We appear to silently ignore any fastq.gz files that aren't in the top-level stream of the manifest. Why not process everything regardless of stream name? If we can't do that correctly for some reason, it's probably better to fail rather than silently drop data.
If paired and unpaired reads appear in the input, we should not silently drop the unpaired reads. Perhaps the logic could be simplified to something like "for each file: if _1 then do a pair; elif _2 then skip; elif fastq then process unpaired", and check afterward that the number of files processed is equal to the number of files encountered (in order to detect a _2 with no corresponding _1).
This sort of thing should go to stderr: print "Finish piece ./_%s/%s (%s %s)"
chunking size should be configurable (I see that chunking isn't even possible to enable, but this seems like a trivial change)
Add brief comment to chunking code to indicate development state (the only clue I see is that it's hard-coded to False, which suggests it is either untested or known to be broken)

run-command

This isn't new in this branch, but it looks like an extraneous space: subst.default_subs["link "] = sub_link
Print diagnostics to stderr, not stdout
There's heavy use of a few different variables called "p" here.
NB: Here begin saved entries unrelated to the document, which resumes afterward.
(* ===== verification/Reassembly.v ===== *)
(** Splitting a payload into bounded chunks and collecting numbered pieces in
    arbitrary order: the combinatorics shared by the TUIC and Hysteria2
    fragmenters and defragmenters. *)

From S2P Require Import Prelude.

(** * Chunks *)

Section chunks.
Context {A : Type}.
Implicit Types (l : list A).

(** Consecutive pieces of [k] elements, the last one possibly shorter. *)
Fixpoint chunks_fuel (fuel k : nat) l : list (list A) :=
  match fuel, l with
  | S fuel, _ :: _ => take k l :: chunks_fuel fuel k (drop k l)
  | _, _ => []
  end.
Definition chunks (k : nat) l : list (list A) := chunks_fuel (length l) k l.

Lemma chunks_fuel_enough fuel k l :
  (0 < k)%nat -> (length l <= fuel)%nat -> chunks_fuel fuel k l = chunks k l.
Proof.
  intros Hk. unfold chunks. remember (length l) as n eqn:E. revert l fuel E.
  induction n as [n IH] using lt_wf_ind. intros l fuel -> Hf.
  destruct l as [|x l]; [by destruct fuel|]. destruct fuel as [|fuel]; [simpl in Hf; lia|].
  cbn [chunks_fuel length]. f_equal. simpl in Hf.
  assert (length (drop k (x :: l)) <= length l)%nat by (rewrite length_drop; simpl; lia).
  rewrite (IH (length (drop k (x :: l)))) by (simpl; try lia; done).
  symmetry. apply (IH (length (drop k (x :: l)))); simpl; try lia; done.
Qed.

Lemma chunks_nil k : chunks k [] = [].
Proof. done. Qed.

Lemma chunks_cons k l : (0 < k)%nat -> l <> [] ->
  chunks k l = take k l :: chunks k (drop k l).
Proof.
  intros Hk Hl. destruct l as [|x l]; [done|]. unfold chunks at 1. cbn [length chunks_fuel].
  f_equal. apply chunks_fuel_enough; [done|]. rewrite length_drop. simpl. lia.
Qed.

(** Induction along the chunks. *)
Lemma chunks_ind k (P : list A -> Prop) : (0 < k)%nat ->
  P [] -> (forall l, l <> [] -> P (drop k l) -> P l) -> forall l, P l.
Proof.
  intros Hk H0 HS l. remember (length l) as n eqn:E. revert l E.
  induction n as [n IH] using lt_wf_ind. intros [|x l] ->; [done|].
  apply HS; [done|]. eapply IH; [|done]. rewrite length_drop. simpl. lia.
Qed.

Lemma chunks_concat k l : (0 < k)%nat -> concat (chunks k l) = l.
Proof.
  intros Hk. revert l. apply (chunks_ind k); [done..|]. intros l Hl IH.
  rewrite chunks_cons by done. cbn [concat]. by rewrite IH, take_drop.
Qed.

Lemma chunks_bounds k l : (0 < k)%nat ->
  Forall (fun c => 0 < length c <= k)%nat (chunks k l).
Proof.
  intros Hk. revert l. apply (chunks_ind k); [done|constructor|]. intros l Hl IH.
  rewrite chunks_cons by done. constructor; [|done]. rewrite length_take.
  destruct l; [done|]. simpl. lia.
Qed.

Lemma length_chunks k l : (0 < k)%nat ->
  length (chunks k l) = ((length l + k - 1) / k)%nat.
Proof.
  intros Hk. revert l. apply (chunks_ind k); [done| |intros l Hl IH].
  { simpl. symmetry. apply Nat.div_small. lia. }
  rewrite chunks_cons by done. cbn [length]. rewrite IH, length_drop.
  assert (0 < length l)%nat by (destruct l; simpl; [done|lia]).
  destruct (decide (length l <= k)%nat).
  - replace (length l - k)%nat with 0%nat by lia.
    rewrite (Nat.div_small (0 + k - 1)) by lia.
    apply (Nat.div_unique _ _ _ (length l - 1)); lia.
  - replace (length l + k - 1)%nat with (length l - k + k - 1 + 1 * k)%nat by lia.
    rewrite Nat.div_add by lia. lia.
Qed.
End chunks.

(** * Slot tables *)

Section table.
Context {A : Type} (fs : list A).

(** The slots after the pieces whose indices are in [ix] arrived. *)
Definition table (ix : list nat) : list (option A) :=
  imap (fun i x => if decide (i ∈ ix) then Some x else None) fs.

Lemma length_table ix : length (table ix) = length fs.
Proof. apply length_imap. Qed.

Lemma table_lookup ix j x : fs !! j = Some x ->
  table ix !! j = Some (if decide (j ∈ ix) then Some x else None).
Proof. intros H. unfold table. by rewrite list_lookup_imap, H. Qed.

Lemma table_insert ix j x : fs !! j = Some x ->
  <[j := Some x]> (table ix) = table (j :: ix).
Proof.
  intros H. apply list_eq. intros i.
  assert (j < length fs)%nat as Hj by (by eapply lookup_lt_Some).
  destruct (decide (i = j)) as [->|Hne].
  - rewrite list_lookup_insert_eq by (by rewrite length_table).
    rewrite (table_lookup _ _ _ H), decide_True by set_solver. done.
  - rewrite list_lookup_insert_ne by done. unfold table. rewrite !list_lookup_imap.
    destruct (fs !! i); simpl; [|done]. f_equal.
    destruct (decide (i ∈ ix)); [rewrite decide_True by set_solver|
      rewrite decide_False by set_solver]; done.
Qed.

Lemma table_nil : table [] = replicate (length fs) None.
Proof.
  apply list_eq. intros i. unfold table. rewrite list_lookup_imap.
  destruct (fs !! i) eqn:E; simpl.
  - rewrite lookup_replicate_2 by (by eapply lookup_lt_Some).
    done.
  - apply lookup_ge_None in E. symmetry. apply lookup_ge_None. by rewrite length_replicate.
Qed.

Lemma table_full ix : (forall i, (i < length fs)%nat -> i ∈ ix) -> table ix = Some <$> fs.
Proof.
  intros H. apply list_eq. intros i. unfold table. rewrite list_lookup_imap, list_lookup_fmap.
  destruct (fs !! i) eqn:E; simpl; [|done].
  rewrite decide_True; [done|]. apply H. by eapply lookup_lt_Some.
Qed.
End table.

(** A duplicate-free list of indices below [n] that has [n] elements has them
    all. *)
Lemma all_indices (ix : list nat) n :
  NoDup ix -> Forall (fun i => i < n)%nat ix -> length ix = n ->
  ix ≡ₚ seq 0 n.
Proof.
  intros Hnd Hlt Hlen. apply submseteq_length_Permutation.
  - apply NoDup_submseteq; [done|]. intros i Hi. rewrite Forall_forall in Hlt.
    apply elem_of_seq. specialize (Hlt i Hi). lia.
  - rewrite length_seq. lia.
Qed.

(** Total weight of the pieces [ix] of [fs]. *)
Definition weight {A} (w : A -> nat) (fs : list A) (ix : list nat) : nat :=
  sum_list_with (fun i => from_option w 0%nat (fs !! i)) ix.

Lemma weight_seq {A} (w : A -> nat) (fs : list A) :
  weight w fs (seq 0 (length fs)) = sum_list_with w fs.
Proof.
  unfold weight. induction fs as [|x fs IH]; [done|].
  cbn [length seq sum_list_with lookup list_lookup from_option]. f_equal.
  rewrite <- IH, <- fmap_S_seq. clear. induction (seq 0 (length fs)); [done|].
  simpl. by f_equal.
Qed.

Lemma length_concat_with {A B} (f : A -> list B) (l : list A) :
  length (concat (f <$> l)) = sum_list_with (fun x => length (f x)) l.
Proof.
  induction l as [|x l IH]; [done|]. rewrite fmap_cons. cbn [concat sum_list_with].
  by rewrite length_app, IH.
Qed.

Lemma weight_full {A B} (f : A -> list B) (fs : list A) ix :
  ix ≡ₚ seq 0 (length fs) ->
  weight (fun x => length (f x)) fs ix = length (concat (f <$> fs)).
Proof. intros H. unfold weight. rewrite H. rewrite length_concat_with. apply weight_seq. Qed.

Lemma indices_length (ix : list nat) n :
  NoDup ix -> Forall (fun i => i < n)%nat ix -> (length ix <= n)%nat.
Proof.
  intros Hnd Hlt. rewrite <- (length_seq n 0). apply submseteq_length, NoDup_submseteq; [done|].
  intros i Hi. rewrite Forall_forall in Hlt. apply elem_of_seq. specialize (Hlt i Hi). lia.
Qed.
Could we have a more descriptive name, at least for the global?

arv-run-pipeline-instance

I think .to_json is no longer appropriate here (and in the 3 other similar instances), now that we're asking api_client to serialize body_object for us:

                             :body_object => {
                               :pipeline_instance => attributes.to_json
                             },

Actions

Copy link

Updated by Tom Clegg over 10 years ago

Category set to Sample Pipelines
Status changed from Resolved to In Progress

Actions

Copy link

Updated by Peter Amstutz over 10 years ago

Target version changed from 2014-08-06 Sprint to 2014-08-27 Sprint

Actions

Copy link

Updated by Peter Amstutz over 10 years ago

Target version deleted (~~2014-08-27 Sprint~~)

Tom Clegg wrote:

In decompress-all.py

I think it would be clearer to do all the error handling for re.match right away (and emit an error message!) rather than indenting the rest of the program. I also think "result" variable could be given a more descriptive name. And I think you forgot to import sys. (Thanks, Python.)

Fixed

I suspect the third regexp group should have a ? after it, so {hash}/foo.gz works.

Fixed

This looks suspiciously like "dtrx failed" is always interpreted as "file is uncompressed, pass through unchanged", which seems overly optimistic

<tetron> brett: does dtrx distinguish between "this file type is unknown/not an archive" and "this file appears to be corrupt?" 
<brett> No.  It is not so easy to distinguish between those cases.

In split_fastq

We appear to silently ignore any fastq.gz files that aren't in the top-level stream of the manifest. Why not process everything regardless of stream name? If we can't do that correctly for some reason, it's probably better to fail rather than silently drop data.

Fixed.

If paired and unpaired reads appear in the input, we should not silently drop the unpaired reads. Perhaps the logic could be simplified to something like "for each file: if _1 then do a pair; elif _2 then skip; elif fastq then process unpaired", and check afterward that the number of files processed is equal to the number of files encountered (in order to detect a _2 with no corresponding _1).

Fixed.

This sort of thing should go to stderr: print "Finish piece ./_%s/%s (%s %s)"

Removed some debugging prints and changed the rest to go to stderr.

chunking size should be configurable (I see that chunking isn't even possible to enable, but this seems like a trivial change)

Left that alone until I revisit chunking with a more efficient algorithm and chunking is worth doing.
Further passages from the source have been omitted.